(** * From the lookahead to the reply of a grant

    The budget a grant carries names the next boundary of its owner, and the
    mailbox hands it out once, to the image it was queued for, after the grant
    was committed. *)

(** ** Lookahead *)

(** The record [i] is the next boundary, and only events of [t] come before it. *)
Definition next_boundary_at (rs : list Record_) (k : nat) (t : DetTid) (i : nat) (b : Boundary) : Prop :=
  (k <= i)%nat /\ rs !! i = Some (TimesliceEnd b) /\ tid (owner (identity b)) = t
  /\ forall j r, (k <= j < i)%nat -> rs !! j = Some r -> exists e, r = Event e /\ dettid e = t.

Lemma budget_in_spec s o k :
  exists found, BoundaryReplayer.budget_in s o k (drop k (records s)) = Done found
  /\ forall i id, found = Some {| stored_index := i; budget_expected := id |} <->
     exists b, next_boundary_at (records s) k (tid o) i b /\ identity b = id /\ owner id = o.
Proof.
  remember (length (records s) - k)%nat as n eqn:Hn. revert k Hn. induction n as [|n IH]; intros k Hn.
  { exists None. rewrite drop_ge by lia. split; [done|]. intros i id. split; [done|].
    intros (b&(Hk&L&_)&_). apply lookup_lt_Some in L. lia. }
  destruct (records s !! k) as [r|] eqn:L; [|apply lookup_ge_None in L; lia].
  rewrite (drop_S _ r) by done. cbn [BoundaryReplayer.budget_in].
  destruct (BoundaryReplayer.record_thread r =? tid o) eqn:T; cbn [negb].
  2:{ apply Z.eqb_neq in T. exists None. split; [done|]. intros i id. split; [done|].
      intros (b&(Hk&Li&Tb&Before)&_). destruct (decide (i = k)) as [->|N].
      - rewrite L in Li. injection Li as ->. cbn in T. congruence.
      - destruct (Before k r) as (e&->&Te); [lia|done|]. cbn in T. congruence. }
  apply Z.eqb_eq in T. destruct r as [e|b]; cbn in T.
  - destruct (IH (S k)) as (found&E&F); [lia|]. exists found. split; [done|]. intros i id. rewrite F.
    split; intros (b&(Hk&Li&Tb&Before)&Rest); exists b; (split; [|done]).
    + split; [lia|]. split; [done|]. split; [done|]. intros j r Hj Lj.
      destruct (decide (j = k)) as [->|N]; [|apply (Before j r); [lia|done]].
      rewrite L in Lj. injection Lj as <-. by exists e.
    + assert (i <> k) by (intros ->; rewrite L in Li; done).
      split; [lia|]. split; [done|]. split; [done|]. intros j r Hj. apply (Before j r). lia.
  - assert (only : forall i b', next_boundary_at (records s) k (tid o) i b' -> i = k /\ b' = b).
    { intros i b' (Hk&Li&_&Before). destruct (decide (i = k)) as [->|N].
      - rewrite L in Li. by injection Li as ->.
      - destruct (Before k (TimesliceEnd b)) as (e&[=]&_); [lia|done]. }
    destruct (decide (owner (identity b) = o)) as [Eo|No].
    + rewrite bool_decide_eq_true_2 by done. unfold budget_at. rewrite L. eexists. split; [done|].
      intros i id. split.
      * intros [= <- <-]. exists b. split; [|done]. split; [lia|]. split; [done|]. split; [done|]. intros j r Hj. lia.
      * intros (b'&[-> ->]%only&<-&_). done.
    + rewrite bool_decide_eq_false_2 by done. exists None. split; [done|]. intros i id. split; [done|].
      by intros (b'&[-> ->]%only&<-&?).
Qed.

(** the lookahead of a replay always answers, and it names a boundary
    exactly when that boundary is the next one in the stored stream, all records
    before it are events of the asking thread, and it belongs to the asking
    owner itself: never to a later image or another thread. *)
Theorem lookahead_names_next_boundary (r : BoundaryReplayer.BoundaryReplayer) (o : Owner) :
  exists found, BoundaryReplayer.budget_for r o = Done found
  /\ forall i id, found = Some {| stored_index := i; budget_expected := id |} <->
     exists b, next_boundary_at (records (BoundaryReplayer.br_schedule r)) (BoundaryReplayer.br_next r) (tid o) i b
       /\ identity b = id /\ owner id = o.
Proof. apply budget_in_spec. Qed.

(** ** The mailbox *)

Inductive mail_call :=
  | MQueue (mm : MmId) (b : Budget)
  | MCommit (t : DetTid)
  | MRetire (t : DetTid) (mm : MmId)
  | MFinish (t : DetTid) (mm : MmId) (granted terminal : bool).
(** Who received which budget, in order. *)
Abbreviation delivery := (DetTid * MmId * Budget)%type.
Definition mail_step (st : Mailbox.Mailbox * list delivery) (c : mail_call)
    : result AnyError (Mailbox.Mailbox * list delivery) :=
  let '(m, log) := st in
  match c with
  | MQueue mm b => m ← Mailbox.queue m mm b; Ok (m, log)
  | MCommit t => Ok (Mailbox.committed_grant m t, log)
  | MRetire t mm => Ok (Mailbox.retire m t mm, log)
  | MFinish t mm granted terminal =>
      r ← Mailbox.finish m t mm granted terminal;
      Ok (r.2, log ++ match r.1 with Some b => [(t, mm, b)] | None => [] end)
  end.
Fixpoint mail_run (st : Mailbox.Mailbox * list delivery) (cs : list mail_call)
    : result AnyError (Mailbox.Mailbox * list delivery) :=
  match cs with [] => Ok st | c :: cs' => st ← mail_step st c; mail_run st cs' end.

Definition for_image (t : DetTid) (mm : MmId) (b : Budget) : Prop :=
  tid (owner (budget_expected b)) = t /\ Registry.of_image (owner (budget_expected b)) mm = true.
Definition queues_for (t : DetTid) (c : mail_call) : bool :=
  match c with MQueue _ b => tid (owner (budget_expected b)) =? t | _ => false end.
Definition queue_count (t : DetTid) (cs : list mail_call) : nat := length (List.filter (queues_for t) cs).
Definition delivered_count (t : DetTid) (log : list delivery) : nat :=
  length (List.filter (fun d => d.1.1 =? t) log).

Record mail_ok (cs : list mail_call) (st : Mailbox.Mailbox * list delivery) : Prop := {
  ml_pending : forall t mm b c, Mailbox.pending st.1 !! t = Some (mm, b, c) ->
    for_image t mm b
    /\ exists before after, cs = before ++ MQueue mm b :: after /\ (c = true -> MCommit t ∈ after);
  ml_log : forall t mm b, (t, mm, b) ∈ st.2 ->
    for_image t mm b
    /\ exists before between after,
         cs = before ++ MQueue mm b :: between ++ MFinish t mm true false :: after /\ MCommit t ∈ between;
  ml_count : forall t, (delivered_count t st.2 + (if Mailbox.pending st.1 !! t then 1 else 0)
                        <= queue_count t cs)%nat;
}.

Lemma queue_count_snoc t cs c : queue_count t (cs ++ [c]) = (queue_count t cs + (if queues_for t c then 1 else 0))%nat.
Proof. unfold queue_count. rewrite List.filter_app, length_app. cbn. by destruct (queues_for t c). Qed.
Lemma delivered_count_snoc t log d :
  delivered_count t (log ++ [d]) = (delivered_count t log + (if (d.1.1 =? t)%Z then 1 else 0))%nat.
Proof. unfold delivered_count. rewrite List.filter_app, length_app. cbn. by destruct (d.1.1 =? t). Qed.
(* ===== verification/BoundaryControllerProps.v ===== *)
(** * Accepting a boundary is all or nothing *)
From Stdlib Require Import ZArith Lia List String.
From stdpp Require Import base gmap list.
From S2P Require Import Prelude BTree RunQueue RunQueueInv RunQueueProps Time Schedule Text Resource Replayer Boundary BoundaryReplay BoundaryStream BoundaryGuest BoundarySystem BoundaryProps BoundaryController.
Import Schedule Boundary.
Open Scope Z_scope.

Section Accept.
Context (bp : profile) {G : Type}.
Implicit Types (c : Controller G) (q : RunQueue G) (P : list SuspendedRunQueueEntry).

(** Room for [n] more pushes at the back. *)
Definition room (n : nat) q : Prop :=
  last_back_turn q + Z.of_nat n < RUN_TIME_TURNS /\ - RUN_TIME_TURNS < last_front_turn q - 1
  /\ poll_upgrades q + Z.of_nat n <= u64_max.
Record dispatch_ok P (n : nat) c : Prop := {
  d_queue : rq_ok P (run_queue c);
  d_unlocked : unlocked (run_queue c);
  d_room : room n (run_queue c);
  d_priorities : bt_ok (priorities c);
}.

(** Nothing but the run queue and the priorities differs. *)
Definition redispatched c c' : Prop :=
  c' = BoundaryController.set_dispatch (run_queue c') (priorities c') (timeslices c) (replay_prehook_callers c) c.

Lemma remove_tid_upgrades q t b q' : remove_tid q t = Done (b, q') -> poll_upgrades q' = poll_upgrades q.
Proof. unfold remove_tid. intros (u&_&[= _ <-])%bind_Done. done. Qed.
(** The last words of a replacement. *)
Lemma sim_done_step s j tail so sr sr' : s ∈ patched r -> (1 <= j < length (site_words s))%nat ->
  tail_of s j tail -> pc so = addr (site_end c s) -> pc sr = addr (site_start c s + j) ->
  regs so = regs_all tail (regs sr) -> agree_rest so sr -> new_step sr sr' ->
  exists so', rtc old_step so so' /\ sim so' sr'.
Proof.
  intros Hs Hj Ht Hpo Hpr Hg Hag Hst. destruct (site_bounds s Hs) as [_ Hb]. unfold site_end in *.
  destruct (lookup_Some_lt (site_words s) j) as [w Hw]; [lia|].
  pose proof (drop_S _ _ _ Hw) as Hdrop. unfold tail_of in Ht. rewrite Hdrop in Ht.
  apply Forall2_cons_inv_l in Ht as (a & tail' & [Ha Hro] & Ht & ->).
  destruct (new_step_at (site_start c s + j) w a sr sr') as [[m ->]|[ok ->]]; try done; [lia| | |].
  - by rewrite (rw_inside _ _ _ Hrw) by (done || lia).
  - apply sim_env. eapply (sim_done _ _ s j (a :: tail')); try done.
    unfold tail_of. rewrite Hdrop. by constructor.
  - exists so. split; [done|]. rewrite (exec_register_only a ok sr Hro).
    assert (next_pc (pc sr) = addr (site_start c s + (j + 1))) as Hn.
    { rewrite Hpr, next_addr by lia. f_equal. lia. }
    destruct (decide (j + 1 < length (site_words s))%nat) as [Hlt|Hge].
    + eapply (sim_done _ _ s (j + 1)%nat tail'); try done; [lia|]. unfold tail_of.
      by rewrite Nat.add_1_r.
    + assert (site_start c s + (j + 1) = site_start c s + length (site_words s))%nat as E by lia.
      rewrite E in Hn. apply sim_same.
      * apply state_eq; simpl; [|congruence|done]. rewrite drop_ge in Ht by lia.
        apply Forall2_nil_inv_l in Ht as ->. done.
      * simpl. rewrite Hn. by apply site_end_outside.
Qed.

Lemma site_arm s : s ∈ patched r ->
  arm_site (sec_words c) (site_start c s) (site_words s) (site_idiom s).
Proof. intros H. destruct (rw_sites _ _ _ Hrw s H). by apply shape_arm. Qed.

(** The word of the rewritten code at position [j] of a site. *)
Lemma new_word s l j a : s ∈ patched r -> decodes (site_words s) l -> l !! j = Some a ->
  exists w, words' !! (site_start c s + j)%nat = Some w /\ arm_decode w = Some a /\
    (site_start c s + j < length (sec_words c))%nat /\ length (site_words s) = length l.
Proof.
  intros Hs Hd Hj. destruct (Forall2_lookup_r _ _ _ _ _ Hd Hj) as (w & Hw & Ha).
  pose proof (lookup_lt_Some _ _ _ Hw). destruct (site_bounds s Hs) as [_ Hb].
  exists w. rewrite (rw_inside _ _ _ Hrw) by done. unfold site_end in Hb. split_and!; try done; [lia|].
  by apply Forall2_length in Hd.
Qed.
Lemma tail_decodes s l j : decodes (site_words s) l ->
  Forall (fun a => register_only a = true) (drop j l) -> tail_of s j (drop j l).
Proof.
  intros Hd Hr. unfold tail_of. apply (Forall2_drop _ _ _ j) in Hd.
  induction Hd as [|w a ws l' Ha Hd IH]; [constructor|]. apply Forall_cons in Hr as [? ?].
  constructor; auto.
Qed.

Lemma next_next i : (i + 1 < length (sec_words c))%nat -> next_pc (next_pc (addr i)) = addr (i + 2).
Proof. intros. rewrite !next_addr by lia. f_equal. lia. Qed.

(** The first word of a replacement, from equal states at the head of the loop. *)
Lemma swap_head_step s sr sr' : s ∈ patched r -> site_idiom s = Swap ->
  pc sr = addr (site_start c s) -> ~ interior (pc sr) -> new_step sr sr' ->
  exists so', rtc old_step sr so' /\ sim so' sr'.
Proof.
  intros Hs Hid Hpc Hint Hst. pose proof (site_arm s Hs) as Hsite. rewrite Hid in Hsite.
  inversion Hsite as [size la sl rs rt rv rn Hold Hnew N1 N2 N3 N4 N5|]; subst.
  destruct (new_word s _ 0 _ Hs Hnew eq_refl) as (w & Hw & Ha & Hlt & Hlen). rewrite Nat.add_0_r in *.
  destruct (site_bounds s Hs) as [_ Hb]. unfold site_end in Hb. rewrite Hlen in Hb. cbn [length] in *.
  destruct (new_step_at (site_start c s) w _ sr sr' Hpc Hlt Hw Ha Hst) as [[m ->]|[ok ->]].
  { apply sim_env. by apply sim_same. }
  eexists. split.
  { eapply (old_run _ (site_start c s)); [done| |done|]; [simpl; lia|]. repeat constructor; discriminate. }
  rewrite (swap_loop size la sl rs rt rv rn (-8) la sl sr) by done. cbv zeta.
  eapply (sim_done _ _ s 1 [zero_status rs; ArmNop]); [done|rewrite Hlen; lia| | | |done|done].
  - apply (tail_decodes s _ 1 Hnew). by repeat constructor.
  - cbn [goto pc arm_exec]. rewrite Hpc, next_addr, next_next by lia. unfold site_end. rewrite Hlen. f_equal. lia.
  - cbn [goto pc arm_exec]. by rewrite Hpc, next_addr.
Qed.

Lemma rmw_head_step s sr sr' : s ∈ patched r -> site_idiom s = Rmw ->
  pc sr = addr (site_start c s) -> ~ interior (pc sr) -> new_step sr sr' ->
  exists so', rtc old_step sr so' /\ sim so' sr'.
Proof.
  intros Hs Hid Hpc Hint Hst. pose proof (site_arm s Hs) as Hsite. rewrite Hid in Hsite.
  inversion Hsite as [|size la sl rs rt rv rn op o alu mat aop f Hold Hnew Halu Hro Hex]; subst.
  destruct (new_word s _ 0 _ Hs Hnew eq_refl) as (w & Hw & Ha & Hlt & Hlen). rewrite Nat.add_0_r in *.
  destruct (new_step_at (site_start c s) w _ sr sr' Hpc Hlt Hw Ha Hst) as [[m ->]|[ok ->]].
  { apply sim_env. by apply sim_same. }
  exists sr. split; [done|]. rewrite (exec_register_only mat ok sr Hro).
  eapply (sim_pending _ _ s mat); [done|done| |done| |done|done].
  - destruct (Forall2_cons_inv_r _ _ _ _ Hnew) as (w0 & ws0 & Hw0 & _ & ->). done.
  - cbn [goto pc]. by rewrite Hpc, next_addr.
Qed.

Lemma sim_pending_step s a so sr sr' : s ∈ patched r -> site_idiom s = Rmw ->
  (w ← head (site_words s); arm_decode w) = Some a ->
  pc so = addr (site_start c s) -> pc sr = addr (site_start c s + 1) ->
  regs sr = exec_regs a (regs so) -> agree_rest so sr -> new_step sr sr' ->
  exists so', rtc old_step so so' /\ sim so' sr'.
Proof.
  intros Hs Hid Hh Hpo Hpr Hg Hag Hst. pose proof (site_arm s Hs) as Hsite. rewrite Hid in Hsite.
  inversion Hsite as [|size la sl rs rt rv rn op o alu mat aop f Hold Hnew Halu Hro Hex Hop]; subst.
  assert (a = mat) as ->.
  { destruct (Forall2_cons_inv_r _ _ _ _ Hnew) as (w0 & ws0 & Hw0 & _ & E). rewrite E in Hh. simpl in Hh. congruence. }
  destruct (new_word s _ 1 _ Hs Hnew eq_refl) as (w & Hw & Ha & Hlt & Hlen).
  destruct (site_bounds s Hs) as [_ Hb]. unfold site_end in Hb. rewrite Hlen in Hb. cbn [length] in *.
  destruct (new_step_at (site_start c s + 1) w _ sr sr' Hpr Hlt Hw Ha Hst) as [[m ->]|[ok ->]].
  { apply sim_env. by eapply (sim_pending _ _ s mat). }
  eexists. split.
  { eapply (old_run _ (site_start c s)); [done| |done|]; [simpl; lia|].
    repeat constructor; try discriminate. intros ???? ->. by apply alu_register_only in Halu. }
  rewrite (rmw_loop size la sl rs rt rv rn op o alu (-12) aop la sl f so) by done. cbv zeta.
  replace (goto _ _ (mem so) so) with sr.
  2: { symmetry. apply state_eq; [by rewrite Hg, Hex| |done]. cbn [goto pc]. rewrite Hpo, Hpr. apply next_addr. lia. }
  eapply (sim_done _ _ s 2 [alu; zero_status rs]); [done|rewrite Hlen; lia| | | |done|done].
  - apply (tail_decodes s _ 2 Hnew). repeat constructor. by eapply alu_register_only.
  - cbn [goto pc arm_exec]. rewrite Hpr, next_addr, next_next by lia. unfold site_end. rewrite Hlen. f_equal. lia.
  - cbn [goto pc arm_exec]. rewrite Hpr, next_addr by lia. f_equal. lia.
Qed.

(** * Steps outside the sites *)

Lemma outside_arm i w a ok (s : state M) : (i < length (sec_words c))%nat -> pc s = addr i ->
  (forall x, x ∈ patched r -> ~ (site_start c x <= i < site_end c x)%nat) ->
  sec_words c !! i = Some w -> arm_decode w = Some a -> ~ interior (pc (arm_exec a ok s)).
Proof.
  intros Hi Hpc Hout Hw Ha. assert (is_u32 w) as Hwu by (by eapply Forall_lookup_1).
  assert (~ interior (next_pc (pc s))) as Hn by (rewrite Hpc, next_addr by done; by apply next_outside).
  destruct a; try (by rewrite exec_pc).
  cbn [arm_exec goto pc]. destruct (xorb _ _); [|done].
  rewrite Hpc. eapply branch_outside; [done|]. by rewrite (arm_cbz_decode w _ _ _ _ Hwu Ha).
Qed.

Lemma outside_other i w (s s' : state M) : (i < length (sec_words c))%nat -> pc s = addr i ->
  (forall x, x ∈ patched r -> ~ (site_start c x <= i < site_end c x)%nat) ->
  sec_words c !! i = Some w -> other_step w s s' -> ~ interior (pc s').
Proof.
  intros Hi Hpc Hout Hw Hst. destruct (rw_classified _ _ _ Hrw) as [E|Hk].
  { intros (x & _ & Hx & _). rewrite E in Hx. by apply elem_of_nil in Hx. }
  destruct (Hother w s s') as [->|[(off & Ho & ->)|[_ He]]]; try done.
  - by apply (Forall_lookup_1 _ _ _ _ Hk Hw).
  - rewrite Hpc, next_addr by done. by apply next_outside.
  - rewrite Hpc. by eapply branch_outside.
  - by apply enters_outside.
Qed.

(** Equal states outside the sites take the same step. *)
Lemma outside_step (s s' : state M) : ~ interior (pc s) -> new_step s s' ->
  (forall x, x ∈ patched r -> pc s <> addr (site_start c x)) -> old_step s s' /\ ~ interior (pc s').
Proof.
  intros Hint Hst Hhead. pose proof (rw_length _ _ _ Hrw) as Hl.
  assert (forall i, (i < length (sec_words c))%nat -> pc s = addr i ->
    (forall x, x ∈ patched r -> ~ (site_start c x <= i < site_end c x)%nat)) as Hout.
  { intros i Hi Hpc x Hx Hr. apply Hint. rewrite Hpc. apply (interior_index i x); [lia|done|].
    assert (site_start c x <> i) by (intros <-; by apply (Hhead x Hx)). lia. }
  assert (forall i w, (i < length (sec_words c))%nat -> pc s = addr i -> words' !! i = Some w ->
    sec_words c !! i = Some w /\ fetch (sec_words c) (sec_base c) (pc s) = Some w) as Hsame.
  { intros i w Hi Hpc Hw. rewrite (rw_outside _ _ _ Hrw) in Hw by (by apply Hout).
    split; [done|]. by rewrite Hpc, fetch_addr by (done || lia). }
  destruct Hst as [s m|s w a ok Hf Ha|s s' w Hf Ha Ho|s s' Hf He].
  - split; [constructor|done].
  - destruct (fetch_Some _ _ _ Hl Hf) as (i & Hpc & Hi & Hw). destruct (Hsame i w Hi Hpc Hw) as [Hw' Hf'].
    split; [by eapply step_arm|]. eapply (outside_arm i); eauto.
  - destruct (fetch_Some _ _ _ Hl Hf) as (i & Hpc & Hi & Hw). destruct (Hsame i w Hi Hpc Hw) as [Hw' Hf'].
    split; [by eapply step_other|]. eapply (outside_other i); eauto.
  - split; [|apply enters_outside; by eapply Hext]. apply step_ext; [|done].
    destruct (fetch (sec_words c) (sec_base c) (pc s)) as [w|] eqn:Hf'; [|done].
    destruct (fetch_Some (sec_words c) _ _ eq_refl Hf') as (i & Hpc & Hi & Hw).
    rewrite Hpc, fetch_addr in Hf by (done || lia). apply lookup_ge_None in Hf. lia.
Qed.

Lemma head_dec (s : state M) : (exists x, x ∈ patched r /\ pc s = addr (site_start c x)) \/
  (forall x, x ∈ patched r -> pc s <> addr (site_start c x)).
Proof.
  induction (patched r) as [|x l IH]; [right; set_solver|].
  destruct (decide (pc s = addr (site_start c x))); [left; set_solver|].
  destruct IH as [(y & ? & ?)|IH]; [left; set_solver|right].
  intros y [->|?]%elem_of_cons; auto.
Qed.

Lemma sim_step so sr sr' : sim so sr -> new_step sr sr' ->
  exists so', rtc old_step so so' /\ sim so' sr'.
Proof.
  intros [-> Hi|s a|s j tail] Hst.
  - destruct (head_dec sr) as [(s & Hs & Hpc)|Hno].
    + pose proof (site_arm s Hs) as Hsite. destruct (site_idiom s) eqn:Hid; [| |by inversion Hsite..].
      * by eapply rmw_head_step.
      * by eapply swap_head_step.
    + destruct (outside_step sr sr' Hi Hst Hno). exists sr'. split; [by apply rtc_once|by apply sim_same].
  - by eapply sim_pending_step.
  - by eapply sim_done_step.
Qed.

Work to be completed: Reproduce exactly, and with no other material, the lines between those holding "(site_start c x))." and "Lemma sim_step so", inclusive.

The completed task:
  (forall x, x ∈ patched r -> pc s <> addr (site_start c x)).
Proof.
  induction (patched r) as [|x l IH]; [right; set_solver|].
  destruct (decide (pc s = addr (site_start c x))); [left; set_solver|].
  destruct IH as [(y & ? & ?)|IH]; [left; set_solver|right].
  intros y [->|?]%elem_of_cons; auto.
Qed.

Lemma sim_step so sr sr' : sim so sr -> new_step sr sr' ->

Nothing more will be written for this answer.